Methodologically, there is much heterogeneity in the model used to fit the scale: unidimensional, using two factors, and the bifactor model. The use of different models impacts the outcomes of the comparisons being made. Understandably, authors are more likely to select the model with the best fit before the likelihood of establishing measurement invariance is enhanced. A more specific focus on the ADHD symptom criteria using a two-dimensional or a bifactor model for consistency. In several studies in this systematic review, different scales incorporate multiple dimensions of other comorbid disorders or exclude some ADHD symptom criteria and/or HI altogether. There was a mixture of populations from across the world, both clinical and non-clinical, which is both a limitation and a strength of this review, particularly regarding teacher information.

In addition, using dependent and independent samples could have yielded slightly different results, for example, in Gomez, 2010 [40] regarding equivalency between mother and father ratings in independent samples. There is definite clinical value in using dependent samples, especially over time, as symptoms are being monitored repeatedly using scales and with the same teachers assessing the young people over time as they progress in a given school, for example.

Ultimately as complexity increases, there needs to be a way of amalgamating information. Clinicians triangulate information and assess impairment to arrive at a diagnostic conclusion informing treatment. According to Garcia-Rosales & Vitoratou et al. [11], parents and teachers appear to be providing fundamentally different types of information, which resonates with the experienced mental health practitioner. The algorithms provided by Valo & Tannock [67] may be a starting point to guide clinicians. There is a further need to develop literature around the combination of parental and teacher information using the ‘or’ (one given symptom criterion is endorsed by either parents or teachers) and ‘and’ (one given symptom criterion is endorsed by both parents and teachers) rules [67] so that the gap is bridged between research and day-to-day clinical practice where the amalgamation of the information is the norm.

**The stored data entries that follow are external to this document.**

(** C37. A packed word of line 89 is a well-formed 31-bit value: for a
    position that fits [POS_MASK] (22 bits) and an LCP that fits [LCP_MAX]
    (9 bits) the two fields do not overlap, each mask reads back its field,
    [>> LCP_SHIFT] reads back the LCP, bit 31 ([VISITED_FLAG]) stays clear,
    and a visited marker [pos | VISITED_FLAG] has LCP field 0, so the
    query of line 195 cannot take it for an interval. *)
Theorem pack_entry_fields p l :
  0 <= p <= POS_MASK -> 0 <= l <= LCP_MAX ->
  Z.land (pack_entry p l) POS_MASK = p /\
  Z.land (pack_entry p l) LCP_MASK = Z.shiftl l LCP_SHIFT /\
  Z.shiftr (pack_entry p l) LCP_SHIFT = l /\
  0 <= pack_entry p l < VISITED_FLAG /\
  Z.land (Z.lor p VISITED_FLAG) LCP_MASK = 0.
Proof.
  intros Hp Hl. pose proof (pack_decode p l Hp Hl) as (? & ? & ? & ?).
  split_and!; try done; [lia | lia | by apply visited_no_lcp].
Qed.

(** ** Writes of one index from its own old value *)

Lemma aget_foldl_pointwise (F : Z -> Z -> Z) a lo m k :
  0 <= lo -> 0 <= k ->
  (foldl (fun a i => a.[i := F i a.[i]]) a (zseq lo m)).[k] =
    if decide (lo <= k < lo + Z.of_nat m /\ k < Z.of_nat (length a)) then F k a.[k] else a.[k].
Proof.
  revert a lo; induction m as [|m IH]; intros a lo Hlo Hk.
  - cbn. case_decide; [lia|done].
  - rewrite zseq_S. cbn [foldl]. rewrite IH, length_aset by lia.
    destruct (decide (k = lo)) as [->|Hne].
    + rewrite decide_False by lia. destruct (decide (lo < Z.of_nat (length a))).
      * rewrite aget_aset_eq, decide_True by lia. done.
      * rewrite aget_out by (rewrite length_aset; lia). rewrite decide_False by lia.
        by rewrite aget_out by lia.
    + rewrite aget_aset_ne by lia. repeat case_decide; lia || done.
Qed.

Lemma length_foldl_pointwise (F : Z -> Z -> Z) a l :
  length (foldl (fun a i => a.[i := F i a.[i]]) a l) = length a.
Proof. revert a; induction l as [|i l IH]; intros a; cbn; [done|]. by rewrite IH, length_aset. Qed.

(** ** The packed LCP array *)

(** What lines 81-92 store at rank [r]: the entry packed with its clamped
    permuted LCP for the ranks strictly between the first and the last,
    and the bare entry (LCP 0) at both ends. *)
Definition rotated_at (plcp iv : list Z) (n r : Z) : Z :=
  if decide (1 <= r < n - 1) then rotate_entry plcp iv.[r] else Z.land iv.[r] POS_MASK.
Lemma kraft_aset_out maxl l q s v :
  s ∉ q -> 0 <= s -> (forall x, x ∈ q -> 0 <= x) -> kraft maxl (l.[s := v]) q = kraft maxl l q.
Proof.
  intros Hs Hs0 Hpos. apply zsum_ext. intros x Hx. rewrite aget_aset_ne; [done|done|by apply Hpos|].
  intros ->. done.
Qed.

Lemma kraft_lower maxl l q s :
  s ∈ q -> lengths_in l q 1 maxl -> 2 ^ (maxl - l.[s]) + (Z.of_nat (length q) - 1) <= kraft maxl l q.
Proof.
  intros Hs Hin. apply list_elem_of_split in Hs as (q1 & q2 & ->). unfold kraft.
  rewrite zsum_app, zsum_cons, length_app. cbn [length].
  assert (H : forall r, (forall x, x ∈ r -> x ∈ q1 ++ s :: q2) -> Z.of_nat (length r) <= zsum (fun x => 2 ^ (maxl - l.[x])) r).
  { induction r as [|x r IH]; intros Hr; [done|]. rewrite zsum_cons. cbn [length].
    destruct (Hin x (Hr x ltac:(set_solver))) as [_ Hx].
    pose proof (Z.pow_pos_nonneg 2 (maxl - l.[x]) ltac:(lia) ltac:(lia)).
    specialize (IH ltac:(set_solver)). lia. }
  pose proof (H q1 ltac:(set_solver)). pose proof (H q2 ltac:(set_solver)). lia.
Qed.

Lemma kraft_all_max maxl l q : lengths_in l q maxl maxl -> kraft maxl l q = Z.of_nat (length q).
Proof.
  intros Hin. unfold kraft. rewrite (zsum_ext _ (fun _ => 1)).
  - clear Hin. induction q as [|x q IH]; [done|]. rewrite zsum_cons, IH. cbn [length]. lia.
  - intros x Hx. destruct (Hin x Hx) as [_ Hl]. replace (maxl - l.[x]) with 0 by lia. done.
Qed.

(** ** The three loops of the limiter *)

Section Limiter.
Context (maxl : Z).
Hypothesis Hmaxl : 1 <= maxl.

Let maxk := Z.shiftl 1 maxl.

Lemma maxk_pow : maxk = 2 ^ maxl.
Proof. unfold maxk. apply Z.shiftl_1_l. Qed.

(** The capping loop sets every length above [maxl] to [maxl] and adds
    up the capped sum. *)
Lemma limit_cap_spec rq l k :
  NoDup rq -> (forall s, s ∈ rq -> 0 <= s < Z.of_nat (length l) /\ 1 <= l.[s]) ->
  let '(l', k') := limit_cap rq l maxl maxk k in
  length l' = length l /\
  (forall j, 0 <= j -> l'.[j] = if decide (j ∈ rq) then Z.min l.[j] maxl else l.[j]) /\
  k' = k + zsum (fun s => 2 ^ (maxl - Z.min l.[s] maxl)) rq.
Proof.
  revert l k. induction rq as [|n rest IH]; intros l k Hnd Hr.
  { cbn. split_and!; [done| |lia]. intros j _. by rewrite decide_False by set_solver. }
  apply NoDup_cons in Hnd as [Hn Hnd]. destruct (Hr n ltac:(set_solver)) as [Hnr Hn1].
  cbn [limit_cap].
  set (l1 := if maxl <? l.[n] then l.[n := maxl] else l).
  assert (Hlen1 : length l1 = length l) by (unfold l1; case_match; rewrite ?length_aset; done).
  assert (Hl1 : forall j, 0 <= j -> l1.[j] = if decide (j = n) then Z.min l.[n] maxl else l.[j]).
  { intros j Hj. unfold l1. destruct (Z.ltb_spec maxl l.[n]).
    - rewrite aset_at_other by lia. case_decide; [lia|done].
    - case_decide; subst; lia. }
  specialize (IH l1 (k + Z.shiftr maxk l1.[n]) Hnd).
  destruct (limit_cap rest l1 maxl maxk _) as [l' k'].
  destruct IH as (Hlen & Hj & Hk).
  { intros s Hs. rewrite Hlen1, Hl1 by (apply Hr; set_solver). rewrite decide_False by set_solver.
    apply Hr. set_solver. }
  split_and!.
  - congruence.
  - intros j Hj0. rewrite Hj by done. destruct (decide (j = n)) as [->|Hne].
    + rewrite decide_False, decide_True, Hl1, decide_True by (done || set_solver). done.
    + rewrite !Hl1 by done. repeat case_decide; subst; try done; set_solver.
  - rewrite Hk, zsum_cons, Hl1, decide_True, maxk_pow, shiftr_pow2 by (done || lia).
    rewrite (zsum_ext _ (fun s => 2 ^ (maxl - Z.min l.[s] maxl)) rest); [lia|].
    intros x Hx. rewrite Hl1, decide_False by (set_solver || (apply Hr; set_solver)). done.
Qed.
(** [zultra_huffman_encoder_write_var_lengths]: write each symbol with
    [zultra_huffman_encoder_write_codeword] and the extra bits with
    [zultra_bitwriter_put_bits], ignoring their status as the C code does.
    The state is the writer and whether the function has returned -1: a
    literal above 15 ([if (nCodeLength > 15) return -1;]) or a failed
    offset check stops it, and every later step leaves the state alone. *)
Definition write_sink (te : huffman_encoder) : sink (bool * bitwriter) := {|
  sink_lit := fun l (st : bool * bitwriter) =>
    if fst st then st
    else if 15 <? l then (true, snd st)
    else (false, snd (zultra_huffman_encoder_write_codeword te l (snd st)));
  sink_sym := fun s (st : bool * bitwriter) =>
    if fst st then st else (false, snd (zultra_huffman_encoder_write_codeword te s (snd st)));
  sink_extra := fun v b (st : bool * bitwriter) =>
    if fst st then st else (false, snd (put_bits (snd st) v b));
  sink_check := fun (st : bool * bitwriter) =>
    if fst st then st else (get_offset (snd st) <? 0, snd st) |}.

Definition zultra_huffman_encoder_write_var_lengths
    (te : huffman_encoder) (nWriteSymbols : Z) (pCodeLength : list Z) (mask : Z) (bw : bitwriter)
    : Z * bitwriter :=
  if get_offset bw <? 0 then (-1, bw)
  else
    let '(failed, bw') := var_lengths_loop (write_sink te) mask pCodeLength nWriteSymbols (false, bw) in
    (if failed then -1 else 0, bw').

(** ** The fixed-size table of code-length code lengths *)

(** [zultra_huffman_encoder_get_raw_table_size] (lines 400-406):
    [while (i > 4 && !nCodeLength[codelen_sym_idx[i - 1]]) i--;] *)
Fixpoint raw_table_trim (fuel : nat) (lens : list Z) (i : Z) : Z :=
  match fuel with
  | O => i
  | S f =>
      if (4 <? i) && (lens.[zultra_huffman_encoder_codelen_sym_idx.[i - 1]] =? 0)
      then raw_table_trim f lens (i - 1) else i
  end.

Definition zultra_huffman_encoder_get_raw_table_size (e : huffman_encoder) : Z :=
  raw_table_trim (Z.to_nat (nSymbols e)) (nCodeLength e) (nSymbols e).

(** [zultra_huffman_encoder_write_raw_table] (lines 418-437): each
    length in [nLenBits] bits, checking the offset after each. *)
Fixpoint raw_table_loop (fuel : nat) (e : huffman_encoder) (nLenBits nWrite i : Z) (bw : bitwriter)
    : Z * bitwriter :=
  match fuel with
  | O => (0, bw)
  | S f =>
      if i <? nWrite then
        let bw' := snd (put_bits bw (nCodeLength e).[zultra_huffman_encoder_codelen_sym_idx.[i]] nLenBits) in
        if get_offset bw' <? 0 then (-1, bw') else raw_table_loop f e nLenBits nWrite (i + 1) bw'
      else (0, bw)
  end.

Definition zultra_huffman_encoder_write_raw_table (e : huffman_encoder) (nLenBits nWriteSymbols : Z)
    (bw : bitwriter) : Z * bitwriter :=
  if (nWriteSymbols <? 4) || (nSymbols e <? nWriteSymbols) then (-1, bw)
  else if get_offset bw <? 0 then (-1, bw)
  else raw_table_loop (Z.to_nat nWriteSymbols) e nLenBits nWriteSymbols 0 bw.

(** [zultra_huffman_encoder_get_defined_var_lengths_count] (lines
    532-538): [while (i > nMinSymbols && !nCodeLength[i - 1]) i--;] *)
Fixpoint defined_trim (fuel : nat) (lens : list Z) (nMin i : Z) : Z :=
  match fuel with
  | O => i
  | S f => if (nMin <? i) && (lens.[i - 1] =? 0) then defined_trim f lens nMin (i - 1) else i
  end.

Definition zultra_huffman_encoder_get_defined_var_lengths_count (e : huffman_encoder) (nMinSymbols : Z) : Z :=
  defined_trim (Z.to_nat (nSymbols e)) (nCodeLength e) nMinSymbols (nSymbols e).

(** ** The trace of the loop and the decoder of RFC 1951, section 3.2.7 *)

(** The effects of the loop, in order. *)
Inductive event :=
  | EvLit (l : Z)
  | EvSym (s : Z)
  | EvExtra (v b : Z)
  | EvCheck.

Definition trace_sink : sink (list event) := {|
  sink_lit := fun l t => t ++ [EvLit l];
  sink_sym := fun s t => t ++ [EvSym s];
  sink_extra := fun v b t => t ++ [EvExtra v b];
  sink_check := fun t => t ++ [EvCheck] |}.

(** Replay one event on a sink. *)
Definition run_event {St} (sk : sink St) (s : St) (ev : event) : St :=
  match ev with
  | EvLit l => sink_lit sk l s
  | EvSym x => sink_sym sk x s
  | EvExtra v b => sink_extra sk v b s
  | EvCheck => sink_check sk s
  end.

Definition cl_trace (mask : Z) (a : list Z) (n : Z) : list event :=
  var_lengths_loop trace_sink mask a n [].

(** The decoder of the code-length sequence, one symbol or extra field at
    a time: the lengths decoded so far, the previous length (for symbol
    16) and the repeat symbol waiting for its extra bits. *)
Record dec_state := mk_dec { dec_out : list Z; dec_prev : option Z; dec_pending : option Z }.

Definition dec_length (l : Z) (st : dec_state) : option dec_state :=
  if (0 <=? l) && (l <=? 15) && bool_decide (dec_pending st = None)
  then Some (mk_dec (dec_out st ++ [l]) (Some l) None) else None.

Definition dec_step (st : dec_state) (ev : event) : option dec_state :=
  match ev with
  | EvCheck => Some st
  | EvLit l => dec_length l st
  | EvSym x =>
      if (16 <=? x) && (x <=? 18) && bool_decide (dec_pending st = None)
      then Some (mk_dec (dec_out st) (dec_prev st) (Some x))
      else dec_length x st
  | EvExtra v b =>
      match dec_pending st with
      | Some x =>
          if (0 <=? v) && (v <? 2 ^ b) then
            if (x =? 16) && (b =? 2) then
              match dec_prev st with
              | Some p => Some (mk_dec (dec_out st ++ replicate (Z.to_nat (v + 3)) p) (Some p) None)
              | None => None
              end
            else if (x =? 17) && (b =? 3) then
              Some (mk_dec (dec_out st ++ replicate (Z.to_nat (v + 3)) 0) (Some 0) None)
            else if (x =? 18) && (b =? 7) then
              Some (mk_dec (dec_out st ++ replicate (Z.to_nat (v + 11)) 0) (Some 0) None)
            else None
          else None
      | None => None
      end
  end.

Definition dec_run (st : option dec_state) (evs : list event) : option dec_state :=
  foldl (fun st ev => st ≫= fun st => dec_step st ev) st evs.
(** C33. Copying [out_buffer] out (lines 424-444) hands the caller the
    next [min avail_out pending_out_bytes] bytes of the buffer, in order,
    from [cur_out_index], and moves the index, the pending count, the
    room left and [total_out] by that much; with room in [next_out] the
    pending count strictly falls, so repeated calls empty the buffer. *)
Theorem drain_out_delivers M buf d :
  0 < pending_out_bytes d -> 0 <= avail_out d -> cur_out_index d <= out_limit M ->
  let m := Z.min (avail_out d) (pending_out_bytes d) in
  drain_out_buffer M 0 ZULTRA_OK buf d =
    (ZULTRA_OK, mk_drain (cur_out_index d + m) (pending_out_bytes d - m)
                  (delivered d ++ map (aget buf) (zseq (cur_out_index d) (Z.to_nat m)))
                  (avail_out d - m) (total_out d + m)) /\
  (0 < avail_out d -> pending_out_bytes d - m < pending_out_bytes d).
Proof.
  intros Hp Ha Hc m. split; [| intros; unfold m; lia]. unfold drain_out_buffer. rewrite bool_decide_eq_true_2 by done.
  rewrite (proj2 (Z.eqb_neq (pending_out_bytes d) 0)) by lia. simpl. rewrite Z.add_0_r.
  replace (out_limit M <? cur_out_index d) with false by (symmetry; apply Z.ltb_ge; lia).
  destruct (Z.eqb_spec (avail_out d) 0) as [H0 | H0].
  - unfold m. rewrite H0, Z.min_l by lia. simpl. rewrite !Z.add_0_r, !Z.sub_0_r, app_nil_r, <- H0. by destruct d.
  - simpl. replace (if pending_out_bytes d <? avail_out d then pending_out_bytes d else avail_out d) with m; [done |].
    unfold m. destruct (Z.ltb_spec (pending_out_bytes d) (avail_out d)); lia.
Qed.

(** The size check of line 426 adds [pending_frame_bytes], which the
    guard of line 424 has just required to be 0, instead of
    [pending_out_bytes]: it cannot fire.  A pending count larger than
    [out_buffer] passes it, and the copy reads past the buffer's end. *)
Example drain_out_check_vacuous :
  let d := mk_drain 0 (out_limit 0 + 5) [] 100 0 in
  let buf := replicate (Z.to_nat (out_limit 0)) 7 in
  out_limit 0 < cur_out_index d + pending_out_bytes d /\
  fst (drain_out_buffer 0 0 ZULTRA_OK buf d) = ZULTRA_OK /\
  length (delivered (snd (drain_out_buffer 0 0 ZULTRA_OK buf d))) = (length buf + 5)%nat.
Proof. vm_compute. repeat split; reflexivity. Qed.

(** ** Witnesses *)

(** A writer with 5 pending bits in a buffer of [out_limit 10] bytes, and
    a block of 10 bytes. *)
Definition stored_ex_writer : bitwriter := mk_bitwriter 5 3 (replicate (Z.to_nat (out_limit 10)) 0) 0 (out_limit 10).
Definition stored_ex_data : list Z := [120; 1; 2; 3; 250; 251; 252; 253; 254; 255].

Lemma stored_fallback_decodes_witness :
  exists bw' blocks,
    stored_loop (stored_fuel 10) 10 stored_ex_data 0 1 stored_ex_writer 0 10 = (ZULTRA_OK, bw') /\
    nEncBitCount bw' = 0 /\ Z.of_nat (length blocks) = stored_count 10 /\
    (exists T, bw_stream bw' = bw_stream stored_ex_writer ++ T) /\
    stored_decode_n (length blocks) (bw_stream bw') (length (bw_stream stored_ex_writer)) = Some (blocks, length (bw_stream bw')) /\
    mjoin (map snd blocks) = map (aget stored_ex_data) (zseq 0 (Z.to_nat 10)) /\
    map fst blocks = replicate (length blocks - 1) false ++ [1 =? 1] /\
    Forall (fun b => Z.of_nat (length (snd b)) <= 65535) blocks.
Proof.
  apply stored_fallback_decodes; [decide_by_eval | lia | unfold bw_inv; decide_by_eval | reflexivity |
    decide_by_eval | lia | decide_by_eval].
Defined.

Lemma stored_fallback_no_room_witness :
  fst (stored_loop (stored_fuel 12) 10 stored_ex_data 0 1 stored_ex_writer 0 12) = ZULTRA_ERROR_DST.
Proof.
  apply stored_fallback_no_room; [lia | unfold bw_inv; decide_by_eval | reflexivity | decide_by_eval | lia | decide_by_eval].
Defined.
(** The cost evaluation of lines 302-309, with the short circuit of its
    [||]: the status, the compressor (whose encoders the calls
    overwrite), [nStaticCost] and [nDynamicCost] (0 where not reached). *)
Definition block_costs (c : compressor) (w : list Z) (s nBlockSize : Z) : zultra_status * compressor * Z * Z :=
  let '(r0, c0) := zultra_block_prepare_cost_evaluation c w s nBlockSize in
  if r0 <? 0 then (ZULTRA_ERROR_COMPRESSION, c0, 0, 0) else
  let '(r1, nStaticCost) := zultra_block_evaluate_static_cost (literalsEncoder c0) (offsetEncoder c0) in
  if r1 <? 0 then (ZULTRA_ERROR_COMPRESSION, c0, 0, 0) else
  let '(r2, le) := zultra_huffman_encoder_estimate_dynamic_codelens (literalsEncoder c0) in
  let c1 := set_literals c0 le in
  if r2 <? 0 then (ZULTRA_ERROR_COMPRESSION, c1, nStaticCost, 0) else
  let '(r3, oe) := zultra_huffman_encoder_estimate_dynamic_codelens (offsetEncoder c1) in
  let c2 := set_offsets c1 oe in
  if r3 <? 0 then (ZULTRA_ERROR_COMPRESSION, c2, nStaticCost, 0) else
  let '(r4, nDynamicCost) := zultra_block_evaluate_dynamic_cost (literalsEncoder c2) (offsetEncoder c2) in
  if r4 <? 0 then (ZULTRA_ERROR_COMPRESSION, c2, nStaticCost, 0) else
  (ZULTRA_OK, c2, nStaticCost, nDynamicCost).

(** [nIsFinal] (line 312): the block ends the chunk of a finalising call
    with no input left. *)
Definition is_final (nDoFinalize avail_in_empty : bool) (nInDataSize nInStart nBlockSize : Z) : Z :=
  if nDoFinalize && (nInDataSize <=? nInStart + nBlockSize) && avail_in_empty then 1 else 0.

(** The fixed part of a step's input: the compressor's buffers and the
    chunk. *)
Record chunk := mk_chunk {
  in_data : list Z;               (** [pCompressor->in_data] *)
  previous_block_size : Z;
  nInDataSize : Z;
  nMaxBlockSize : Z;
  nDoFinalize : bool;
  avail_in_empty : bool           (** [!pStream->avail_in] *)
}.

Definition window (k : chunk) : list Z := drop (Z.to_nat (HISTORY_SIZE - previous_block_size k)) (in_data k).

Section Driver.

(** [zultra_huffman_encoder_optimize_for_rle], as in [Deflate]. *)
Context (zultra_huffman_encoder_optimize_for_rle : Z -> list Z -> list Z).

(** One turn of [while (nInStart < nInDataSize && !nError)] (lines
    295-386): the status, the compressor, the writer, [nInStart] and
    [nNumSplits] after it. *)
Definition block_step (k : chunk) (splits : list Z) (c : compressor) (bw : bitwriter) (nInStart nNumSplits : Z)
    : zultra_status * compressor * bitwriter * Z * Z :=
  let prev := previous_block_size k in
  let w := window k in
  let nBlockSize := splits.[nNumSplits] - (nInStart + prev) in
  let nNumSplits' := nNumSplits + 1 in
  let '(err0, c1, nStaticCost, nDynamicCost) := block_costs c w (prev + nInStart) nBlockSize in
  let nIsDynamic := negb (nStaticCost <=? nDynamicCost) in
  let blockBitWriter := bitwriter_copy bw in
  let nIsFinal := is_final (nDoFinalize k) (avail_in_empty k) (nInDataSize k) nInStart nBlockSize in
  let '(r1, bw1) := put_bits bw nIsFinal 1 in
  let '(err1, bw2) :=
    if r1 <? 0 then (ZULTRA_ERROR_DST, bw1)
    else
      let '(r2, bw2) := put_bits bw1 (1 + (if nIsDynamic then 1 else 0)) 2 in
      (if r2 <? 0 then ZULTRA_ERROR_DST else err0, bw2) in
  if decide (err1 <> ZULTRA_OK) then (err1, c1, bw2, nInStart, nNumSplits')
  else
    let nPrevOffset := get_offset bw2 in
    let '(nCompressionResult, c2, bw3) :=
      if nPrevOffset <? 0 then (status_code ZULTRA_ERROR_DST, c1, bw2)
      else zultra_block_deflate zultra_huffman_encoder_optimize_for_rle c1 bw2 w (prev + nInStart) nBlockSize nIsDynamic in
    if (nCompressionResult <? 0) || (get_offset bw3 <? 0) || (nBlockSize <? get_offset bw3 - nPrevOffset) then
      (* [zultra_bitwriter_copy(&pCompressor->bitwriter, &blockBitWriter)]
         restores the saved fields; [pOutData] is a pointer, so the
         rewound writer sees [out_buffer] as the abandoned block left it. *)
      let rewound := with_out (bitwriter_copy blockBitWriter) (pOutData bw3) in
      let '(err2, bw4) := stored_loop (stored_fuel nBlockSize) (nMaxBlockSize k) (in_data k) (HISTORY_SIZE + nInStart)
                            nIsFinal rewound 0 nBlockSize in
      (err2, c2, bw4, nInStart + nBlockSize, nNumSplits')
    else (ZULTRA_OK, c2, bw3, nInStart + nBlockSize, nNumSplits').

(** The loop itself; [fuel] bounds the number of blocks. *)
Fixpoint block_loop (fuel : nat) (k : chunk) (splits : list Z) (c : compressor) (bw : bitwriter) (nInStart nNumSplits : Z)
    : zultra_status * compressor * bitwriter * Z :=
  match fuel with
  | O => (ZULTRA_OK, c, bw, nInStart)
  | S f =>
      if nInStart <? nInDataSize k then
        let '(err, c', bw', nInStart', nNumSplits') := block_step k splits c bw nInStart nNumSplits in
        if decide (err = ZULTRA_OK) then block_loop f k splits c' bw' nInStart' nNumSplits'
        else (err, c', bw', nInStart')
      else (ZULTRA_OK, c, bw, nInStart)
  end.

(** Lines 284-386 after the matches are found: split the chunk, then
    write its blocks.  The loop runs once per split. *)
Definition compress_chunk (k : chunk) (c : compressor) (bw : bitwriter) : zultra_status * compressor * bitwriter * Z :=
  let '(nSplitArraySize, c1, splits) :=
    zultra_block_split c (window k) (previous_block_size k) (nInDataSize k) MAX_SPLITS in
  if nSplitArraySize <? 0 then (ZULTRA_ERROR_COMPRESSION, c1, bw, 0)
  else block_loop (Z.to_nat nSplitArraySize) k splits c1 bw 0 0.

End Driver.

(** ** Every writer only appends *)

(** Prove [F .. = (r, bw') -> bw_extends bw bw'] by walking [F]'s body. *)
Ltac ext_proof :=
  let E := fresh "E" in
  intros ? ? E;
  match type of E with ?X = (?r, ?b') =>
    change b' with (snd (r, b')); rewrite <- E; clear E end;
  lazymatch goal with |- bw_extends ?b _ =>
    let Hcur := fresh "Hcur" in assert (Hcur : bw_extends b b) by reflexivity end;
  ext_walk.

Lemma write_codeword_ext e s bw : forall r bw',
  zultra_huffman_encoder_write_codeword e s bw = (r, bw') -> bw_extends bw bw'.
Proof. unfold zultra_huffman_encoder_write_codeword. ext_proof. Qed.
#[export] Hint Resolve write_codeword_ext : zultra.

Lemma write_literal_ext c bw x : forall r bw', zultra_write_literal c bw x = (r, bw') -> bw_extends bw bw'.
Proof. unfold zultra_write_literal. ext_proof. Qed.

Lemma write_offset_ext c bw x : forall r bw', zultra_write_offset c bw x = (r, bw') -> bw_extends bw bw'.
Proof. unfold zultra_write_offset. ext_proof. Qed.

Lemma write_varlen_ext c bw x : forall r bw', zultra_write_varlen c bw x = (r, bw') -> bw_extends bw bw'.
Proof. unfold zultra_write_varlen. ext_proof. Qed.
#[export] Hint Resolve write_literal_ext write_offset_ext write_varlen_ext : zultra.

Lemma write_block_loop_ext c w e fuel : forall i bw r bw',
  write_block_loop c w e fuel i bw = (r, bw') -> bw_extends bw bw'.
Proof.
  induction fuel as [|f IH]; intros i bw; cbn [write_block_loop]; [ext_proof |].
  pose proof (IH : forall i bw r bw', write_block_loop c w e f i bw = (r, bw') -> bw_extends bw bw').
  ext_proof.
Qed.
#[export] Hint Resolve write_block_loop_ext : zultra.

Lemma write_block_lwd_ext c bw w s e : forall r bw', zultra_write_block_lwd c bw w s e = (r, bw') -> bw_extends bw bw'.
Proof. unfold zultra_write_block_lwd. ext_proof. Qed.
#[export] Hint Resolve write_block_lwd_ext : zultra.

(** The write sink moves the writer on by [put_bits] and
    [write_codeword] only. *)
Lemma write_sink_event_ext te st ev : bw_extends (snd st) (snd (run_event (write_sink te) st ev)).
Proof.
  assert (Hw : forall s bw, bw_extends bw (snd (zultra_huffman_encoder_write_codeword te s bw)))
    by (intros; apply (write_codeword_ext _ _ _ _ _ (surjective_pairing _))).
  destruct st as [[] bw], ev; cbn [run_event write_sink sink_lit sink_sym sink_extra sink_check snd fst];
    try reflexivity; try destruct (15 <? _); cbn [snd]; try reflexivity; try apply Hw.
  apply (put_bits_ext _ _ _ _ _ (surjective_pairing _)).
Qed.

Lemma write_sink_events_ext te t : forall st, bw_extends (snd st) (snd (foldl (run_event (write_sink te)) st t)).
Proof.
  induction t as [|ev t IH]; intros st; simpl; [done |].
  etransitivity; [apply write_sink_event_ext | apply IH].
Qed.

Lemma write_var_lengths_ext te n a mask bw : forall r bw',
  zultra_huffman_encoder_write_var_lengths te n a mask bw = (r, bw') -> bw_extends bw bw'.
Proof.
  unfold zultra_huffman_encoder_write_var_lengths. rewrite var_lengths_loop_replay. unfold replay.
  pose proof (write_sink_events_ext te (cl_trace mask a n) (false, bw)) as Hx.
  destruct (foldl _ _ _) as [fl bw1]. ext_proof.
Qed.

Lemma raw_table_loop_ext fuel e nLenBits nWrite : forall i bw r bw',
  raw_table_loop fuel e nLenBits nWrite i bw = (r, bw') -> bw_extends bw bw'.
Proof.
  induction fuel as [|f IH]; intros i bw r bw'; cbn [raw_table_loop]; [by intros [= _ <-] |].
  destruct (i <? nWrite); [| by intros [= _ <-]]. cbv zeta.
  pose proof (put_bits_ext bw (nCodeLength e).[zultra_huffman_encoder_codelen_sym_idx.[i]] nLenBits _ _ (surjective_pairing _)) as H1.
  destruct (get_offset _ <? 0); [by intros [= _ <-] |].
  intros E. etransitivity; [exact H1 | exact (IH _ _ _ _ E)].
Qed.
#[export] Hint Resolve raw_table_loop_ext : zultra.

In the same way that the advances of statistics have enabled us to start answering the question of measurement invariance and non-invariance in different scales used in ADHD, the use of computer algorithms to pull various sources of information together might be the new frontier for the assessment, diagnosis and monitoring of ADHD. We might be at the inception of a staging model for ADHD, mirroring the model initially developed for cancer treatment [72], which subsequently inspired the one being developed for schizophrenia spectrum disorders [73, 74]. In cancer diagnosis, staging is critical in informing treatment and prognosis. The stages describe the extension of the cancer using the TNM staging system (T for tumour describing the size of the tumour, N for lymph nodes, and M for metastases. The staging directly informs of the treatment. The clinical staging model for psychosis spans stages 0 to 4; 0: at-risk asymptomatic; 1: would be non-specific symptoms or attenuated syndrome; 2: would be a full-threshold disorder, 3: recurrent and persistent illnesses, and 4: unremitting illnesses. These clinical characteristics would be combined with validated biomarkers [75]. Regarding ADHD, such a model could be conceived adjusting for co-morbidity, gender, age and informant regarding assessing the symptoms and potentially incorporating validated biomarkers. This hypothetical model would help index severity and address early the very frequent co-morbidity in ADHD early.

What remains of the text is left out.